++++ Input data
Lemma read_attributes_h e s Q :
  on_disk e ->
  (forall s', rview s' = rview s -> gfid_num s' = u64 (gfid_num s + 1) ->
     total_files s' = total_files s -> total_xattrs s' = total_xattrs s ->
     Q (0, Some (attrs_of (gfid_num s) e)) s') ->
  wp (read_attributes files (en_path e)) Q s.
Proof.
  intros [H1 H2 H3 H4] HQ. unfold read_attributes. apply wp_bind. unfold next_gfid, wp at 1.
  rewrite H1, H2. apply wp_bind. eapply wp_deref; [apply read_xattrs_h; [done|lia]|].
  apply wp_ret. by apply HQ.
Qed.

Lemma chop_line l : item_line l -> chop (l ++ [newline]) = Some l.
Proof.
  intros [Hn Hz _]. unfold chop.
  rewrite cut_plain by (rewrite elem_of_app, list_elem_of_singleton; by intros [?|?]).
  rewrite length_app. cbn [length]. rewrite (proj2 (Nat.eqb_neq _ _)) by lia.
  by rewrite Nat.add_sub, take_app_length.
Qed.

Lemma file_ops_ok n e :
  has_slash (en_path e) = true -> Forall (fun o => xop_ok o = true) (file_ops (attrs_of n e)).
Proof. intros Hp. constructor; [done|]. apply Forall_fmap, Forall_true. done. Qed.

(** One line of the log. *)

Lemma lines_comment fuel text rest count processed ret :
  item_ok (Comment text) ->
  recover_lines files (S fuel) (item_text (Comment text) ++ newline :: rest) count processed ret =
  recover_lines files fuel rest count processed ret.
Proof.
  intros [[Hn _ Hl] _]. pose proof (fgets_line 510 ("#"%char :: text) rest Hn Hl) as Hf.
  cbn [item_text app recover_lines] in Hf |- *. by rewrite Hf.
Qed.

Lemma lines_entry fuel e rest count processed ret s Q :
  item_ok (Entry e) ->
  (forall s', rview s' = rview s -> gfid_num s' = u64 (gfid_num s + 1) ->
     total_files s' = total_files s -> total_xattrs s' = total_xattrs s ->
     wp (r <~ update_database (attrs_of (gfid_num s) e);;
         if negb (r =? 0) then m_ret r
         else let processed := u64 (processed + 1) in
              if processed =? count then m_ret r
              else recover_lines files fuel rest count processed r) Q s') ->
  wp (recover_lines files (S fuel) (item_text (Entry e) ++ newline :: rest) count processed ret) Q s.
Proof.
  intros [Hl (Hd & Hs & Hh)] HQ. set (l := item_text (Entry e)) in *.
  pose proof (chop_line l Hl) as Hc. destruct Hl as [Hn Hz Hlen].
  pose proof (fgets_line 510 l rest Hn Hlen) as Hf.
  assert (exists c l', l = c :: l') as (c & l' & El).
  { destruct l as [|c l'] eqn:El; [|eauto]. unfold l, item_text in El. destruct (en_path e); done. }
  rewrite El in Hh. cbn [head] in Hh. rewrite El in Hf, Hc |- *. cbn [app] in Hf, Hc |- *.
  cbn [recover_lines]. rewrite Hf. cbn [app].
  rewrite (proj2 (Ascii.eqb_neq c "#")) by congruence.
  apply wp_bind. eapply wp_deref; [exact Hc|]. rewrite <- El. unfold l, item_text.
  rewrite string_of_list_ascii_of_string. apply wp_bind, read_attributes_h; [done|].
  intros s' H1 H2 H3 H4. cbn [negb Z.eqb]. by apply HQ.
Qed.

Lemma u64_add_add a b c : u64 (u64 (a + b) + c) = u64 (a + (b + c)).
Proof. unfold uwrap. rewrite Zplus_mod_idemp_l. f_equal. lia. Qed.

(** The state between two lines. *)

Record midway (s : recover conn) (ix : index) (k room : Z) : Prop := {
  mw_repr : repr (rview s).1 ix;
  mw_budget : budget k (rview s).1;
  mw_gfid : 0 <= gfid_num s /\ gfid_num s + room < 2 ^ 64;
  mw_files : in_u 64 (total_files s);
  mw_xattrs : in_u 64 (total_xattrs s)
}.

Definition left_over (count processed : Z) (es : list entry) : list entry :=
  if count =? 0 then es else take (Z.to_nat (count - processed)) es.

Lemma left_over_cons count processed e es :
  0 <= processed -> count = 0 \/ processed < count ->
  left_over count processed (e :: es) = e :: left_over count (processed + 1) es.
Proof.
  intros Hp Hc. unfold left_over. destruct (Z.eqb_spec count 0); [done|].
  replace (Z.to_nat (count - processed)) with (S (Z.to_nat (count - (processed + 1)))) by lia.
  done.
Qed.

Definition lines_post (s : recover conn) (ix' : index) (es : list entry) (r : Z)
    (s' : recover conn) : Prop :=
  r = 0 /\ repr (rview s').1 ix' /\ (rview s').2 = (rview s).2 /\
  total_files s' = u64 (total_files s + Z.of_nat (length es)) /\
  total_xattrs s' = u64 (total_xattrs s + n_xattrs es).

Lemma entry_h e fuel rest count processed ret s ix ix1 k n :
  item_ok (Entry e) -> midway s ix k (n + 1) -> 0 <= n ->
  let ops := file_ops (attrs_of (gfid_num s) e) in
  k + Z.of_nat (length ops) < 2 ^ 31 - 1 -> spec_run ops ix = Some ix1 ->
  forall Q,
  (forall s', midway s' ix1 (k + Z.of_nat (length ops)) n -> gfid_num s' = gfid_num s + 1 ->
     (rview s').2 = (rview s).2 -> total_files s' = u64 (total_files s + 1) ->
     total_xattrs s' = u64 (total_xattrs s + Z.of_nat (length (en_xattrs e))) ->
     wp (let processed := u64 (processed + 1) in
         if processed =? count then m_ret 0
         else recover_lines files fuel rest count processed 0) Q s') ->
  wp (recover_lines files (S fuel) (item_text (Entry e) ++ newline :: rest) count processed ret) Q s.
Proof.
  intros Hi [Hr Hb [Hg0 Hg] Hf Hx] Hn ops Hk Hs Q HQ. apply lines_entry; [done|].
  intros s1 E1 E2 E3 E4. apply wp_bind. destruct Hi as [_ (_ & Hp & _)].
  destruct (run_tables_repr ops (rview s).1 ix ix1 k) as (t' & Ht' & Hr' & Hb');
    [by apply file_ops_ok|done..|].
  rewrite uwrap_small in E2 by (unfold in_u; lia).
  eapply wp_mono; [apply update_database_h; rewrite ?E1;
    [apply Hr|eapply budget_room; [done|lia]|done|exact Ht']|].
  rewrite E1, E2, E3, E4. intros r s2 (-> & Hs2 & G1 & G2 & G3). cbn [negb Z.eqb].
  apply HQ; try done; [|by rewrite Hs2]. split; rewrite ?Hs2, ?G1, ?G2, ?G3; try done.
  - lia.
  - by apply uwrap_range.
  - by apply uwrap_range.
Qed.

Lemma recover_lines_h items fuel count processed s ix ix' k :
  let es := left_over count processed (entries items) in
  let ops := recovered (gfid_num s) es in
  Forall item_ok items -> (length (log_text items) <= fuel)%nat ->
  0 <= processed -> count = 0 \/ processed < count < 2 ^ 64 ->
  processed + Z.of_nat (length (entries items)) < 2 ^ 64 ->
  midway s ix k (Z.of_nat (length (entries items))) ->
  k + Z.of_nat (length ops) < 2 ^ 31 - 1 -> spec_run ops ix = Some ix' ->
  wp (recover_lines files fuel (log_text items) count processed 0) (lines_post s ix' es) s.
Proof.
  revert fuel processed s ix k. induction items as [|i items IH];
    intros fuel processed s ix k es ops Hok Hfuel Hp Hc Hlen Hm Hk Hs.
  - assert (es = []) as Ees by (unfold es, left_over; destruct (count =? 0); [done|apply take_nil]).
    unfold ops in Hs. rewrite Ees in Hs. injection Hs as <-. rewrite Ees.
    destruct fuel; cbn [recover_lines log_text fmap list_fmap concat]; apply wp_ret;
      destruct Hm as [Hr _ _ Hf Hx]; unfold lines_post; cbn [length n_xattrs foldr];
      by rewrite !Z.add_0_r, !uwrap_small.
  - apply Forall_cons in Hok as [Hi Hok].
    assert (log_text (i :: items) = item_text i ++ newline :: log_text items) as Elog
      by (unfold log_text; cbn [fmap list_fmap concat]; by rewrite <- app_assoc).
    rewrite Elog in Hfuel |- *. rewrite length_app in Hfuel. cbn [length] in Hfuel.
    destruct fuel as [|fuel]; [lia|]. destruct i as [text|e].
    { rewrite lines_comment by done. eapply IH; try done. lia. }
    change (entries (Entry e :: items)) with (e :: entries items) in *. cbn [length] in Hlen, Hm.
    assert (es = e :: left_over count (processed + 1) (entries items)) as Ees
      by (apply left_over_cons; lia).
    unfold ops in Hk, Hs. rewrite Ees in Hk, Hs |- *. cbn [recovered] in Hk, Hs.
    rewrite length_app in Hk. rewrite spec_run_app in Hs.
    destruct (spec_run (file_ops _) ix) as [ix1|] eqn:Es1; [|done]. cbn [mbind option_bind] in Hs.
    eapply (entry_h e _ _ _ _ _ _ _ _ k (Z.of_nat (length (entries items)))); try done;
      [by rewrite Nat2Z.inj_succ in Hm|lia|lia|].
    intros s1 Hm1 G1 G2 G3 G4. rewrite uwrap_small by (unfold in_u; lia). cbv zeta.
    destruct (Z.eqb_spec (processed + 1) count) as [Hcount|Hcount].
    + assert (left_over count (processed + 1) (entries items) = []) as El.
      { unfold left_over. rewrite (proj2 (Z.eqb_neq _ _)) by lia.
        replace (Z.to_nat _) with O by lia. done. }
      rewrite El in Hs |- *. injection Hs as <-. apply wp_ret. unfold lines_post.
      cbn [length n_xattrs foldr]. rewrite Z.add_0_r. split_and!; try done. apply Hm1.
    + eapply wp_mono; [eapply IH; try done; try lia; rewrite G1; [lia|done]|].
      intros r s' (-> & Hr' & Hs2 & Hf & Hx). unfold lines_post.
      rewrite Hf, Hx, G3, G4, Hs2, !u64_add_add. cbn [length n_xattrs foldr].
      rewrite Nat2Z.inj_succ. split_and!; try done; f_equal; lia.
Qed.

(** ** The whole run *)

Lemma exec_h sc (s : recover conn) Q :
  (rc_exec sc (rv_conn s)).1 = SQLITE_OK ->
  (forall s', rc_exec sc (rv_conn s) = (SQLITE_OK, rv_conn s') -> counts s' = counts s ->
     Q SQLITE_OK s') ->
  wp (exec_simple_sql sc) Q s.
Proof.
  intros Hr HQ. unfold exec_simple_sql. apply wp_bind, wp_rconn. intros r s' E Hc.
  rewrite E in Hr. cbn in Hr. subst r. apply wp_ret. by apply HQ.
Qed.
++++++++
### Instructions for the task
Set down only the lines above that fall between the line holding "cbn [length n_xattrs foldr]. rewrite" and the line holding "rewrite Hf, Hx, G3, G4, Hs2, !u64_add_add.", inclusive, keeping each exact.

### Reply
      cbn [length n_xattrs foldr]. rewrite Z.add_0_r. split_and!; try done. apply Hm1.
    + eapply wp_mono; [eapply IH; try done; try lia; rewrite G1; [lia|done]|].
      intros r s' (-> & Hr' & Hs2 & Hf & Hx). unfold lines_post.
      rewrite Hf, Hx, G3, G4, Hs2, !u64_add_add. cbn [length n_xattrs foldr].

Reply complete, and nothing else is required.